_Problem statement_
Report the count of lines containing the word "later" in the entries below, and nothing more.

_Data_

Lemma claim_le_slot_le a b :
  pc_cycle_kind a ∈ Q1_CYCLE_KINDS → pc_cycle_kind b ∈ Q1_CYCLE_KINDS → claim_le a b = slot_le (slot_of a) (slot_of b).
Proof. intros Ha Hb. unfold claim_le, slot_le. cbn [slot_of cycle_kind scheduled_at]. by rewrite !priorities_agree. Qed.

Definition due_pending (a : claim_args) (now : datetime) (c : PaperCycleRow) : Prop :=
  claimable_cycle (ca_run_id a) (ca_kinds a) (λ _, false) now c = true ∧ missed_window c (ca_grace a) now = false.

Lemma claims_in_order a now rest : 0 < ca_lease a → ∀ s done_,
  NoDup (map pc_cycle_id (cycles s)) → cycles s = done_ ++ rest →
  Forall (λ c, claimable_cycle (ca_run_id a) (ca_kinds a) (λ _, false) now c = false) done_ → Forall (due_pending a now) rest →
  StronglySorted (λ x y, claim_le x y = true) rest → claims (length rest) s a now = map slot_of rest.
Proof.
  intros Hl. induction rest as [|c rest IH]; intros s done_ Hn E Hd Hr Hs; [done|]. cbn [length claims map].
  rewrite Forall_forall in Hd. pose proof Hr as Hr'. rewrite Forall_forall in Hr'. inversion Hs as [|?? Hs' Hc]; subst.
  assert (List.filter (claimable_cycle (ca_run_id a) (ca_kinds a) (λ _, false) now) (cycles s) = c :: rest) as Ef.
  { rewrite E, List.filter_app, filterb_nil, filterb_all; [done| |done]. intros x Hx. by apply Hr'. }
  unfold claim_cycle. rewrite Ef, (sorted_id claim_le) by (by apply SSorted_cons). cbn [List.hd_error].
  destruct (Hr' c (list_elem_of_here _ _)) as [_ ->]. set (c' := claimed _ _ _ _). f_equal.
  assert (cycles (update_cycle s c') = done_ ++ c' :: rest) as E'.
  { unfold update_cycle. cbn [cycles with_cycles]. rewrite E in *. rewrite map_app. cbn [map]. rewrite !map_app in Hn. cbn [map] in Hn.
    apply NoDup_app in Hn as (_ & Hdis & [Hnc _]%NoDup_cons). cbn [pc_cycle_id c' claimed]. rewrite String.eqb_refl.
    assert (∀ l, pc_cycle_id c ∉ map pc_cycle_id l → map (λ x, if String.eqb (pc_cycle_id x) (pc_cycle_id c) then c' else x) l = l) as Hid.
    { induction l as [|x l IHl]; intros Hx; [done|]. cbn in *. apply not_elem_of_cons in Hx as [Hx ?]. apply not_eq_sym, String.eqb_neq in Hx.
      rewrite Hx. by f_equal; apply IHl. }
    rewrite !Hid; [done|done|]. intros Hin. apply (Hdis _ Hin). left. }
  apply (IH _ (done_ ++ [c'])).
  - rewrite E'. by rewrite E, !map_app in *.
  - by rewrite E', <- app_assoc.
  - apply Forall_app. split; [by apply Forall_forall|]. constructor; [|done]. unfold claimable_cycle, dt_le. cbn.
    replace (instant now + ca_lease a <=? instant now) with false by (symmetry; apply Z.leb_gt; lia). by rewrite !andb_false_r.
  - by apply Forall_inv_tail in Hr.
  - done.
Qed.

End runs.

(** ** Theorems *)

(** C5: every transaction of the cycle store refines the lifecycle of a cycle.  After any run, a further transaction schedules new cycles
    as waiting, or changes no cycle, or moves exactly one: a claim takes a waiting cycle or one whose lease has expired into its next
    attempt or gives it up as missed, and only an unexpired holder completes, fails or defers. *)
Theorem cycle_store_refines_lifecycle `{Digest} rs cs c :
  let s := run_commands (empty_store rs) cs in lifecycle (clock_of c) (state s) (state (commit s c)).
Proof. apply cycle_commit_lifecycle, cycles_run_ok, empty_ok. Qed.

(** a lease excludes.  While a cycle is held and no clock has reached the expiry of its lease, nothing but a transaction of its holder
    under that attempt changes the cycle. *)
Theorem lease_excludes_others `{Digest} rs cs0 cs id owner n expiry :
  let s := run_commands (empty_store rs) cs0 in
  state s id = Some (Held owner n expiry) → Forall (λ c, clock_of c < expiry ∧ acts_for c ≠ Some (id, owner, n)) cs →
  state (run_commands s cs) id = Some (Held owner n expiry).
Proof.
  intros s Hs Hc. pose proof (cycles_run_ok _ cs0 (empty_ok rs)) as Hok. fold s in Hok. clearbody s. revert s Hs Hok.
  induction Hc as [|c cs [Hlt Hne] _ IH]; intros s Hs Hok; cbn; [done|]. apply IH; [|by apply commit_ok].
  destruct (commit_state s c id _ Hok Hs) as [?|(y & Hy & Hm & [Hk|(o & m & e & [= <- <- <-] & Ha)])]; [done| |done].
  exfalso. destruct Hk as [->|(o & m & e & ->)]; inversion Hm; subst; lia.
Qed.

(** workers whose lease is over can do nothing.  Once a cycle is finished, waits after an attempt or runs a later one, that attempt's
    worker changes no cycle at any later time, and the fences of the trading repositories refuse it. *)
Theorem lost_leases_fenced `{Digest} rs cs0 cs c id owner n x :
  let s := run_commands (empty_store rs) cs0 in let s' := run_commands s cs in
  state s id = Some x → superseded n x → acts_for c = Some (id, owner, n) →
  cycles (commit s' c) = cycles s' ∧
  ∀ fallback database, is_ok (require_cycle_fence s' id owner n fallback database) = false
                     ∧ is_ok (_require_cycle_fence s' id owner n fallback database) = false.
Proof.
  intros s s' Hx Hs Ha. pose proof (cycles_run_ok _ cs0 (empty_ok rs)) as Hok. fold s in Hok.
  destruct (run_superseded s cs id n x Hok Hx Hs) as (y & Hy & Hs'). fold s' in Hy. assert (cycles_ok s') as Hok' by by apply cycles_run_ok.
  split; [by eapply superseded_no_effect|]. intros fallback database. by eapply superseded_fences.
Qed.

_Response to the task_
2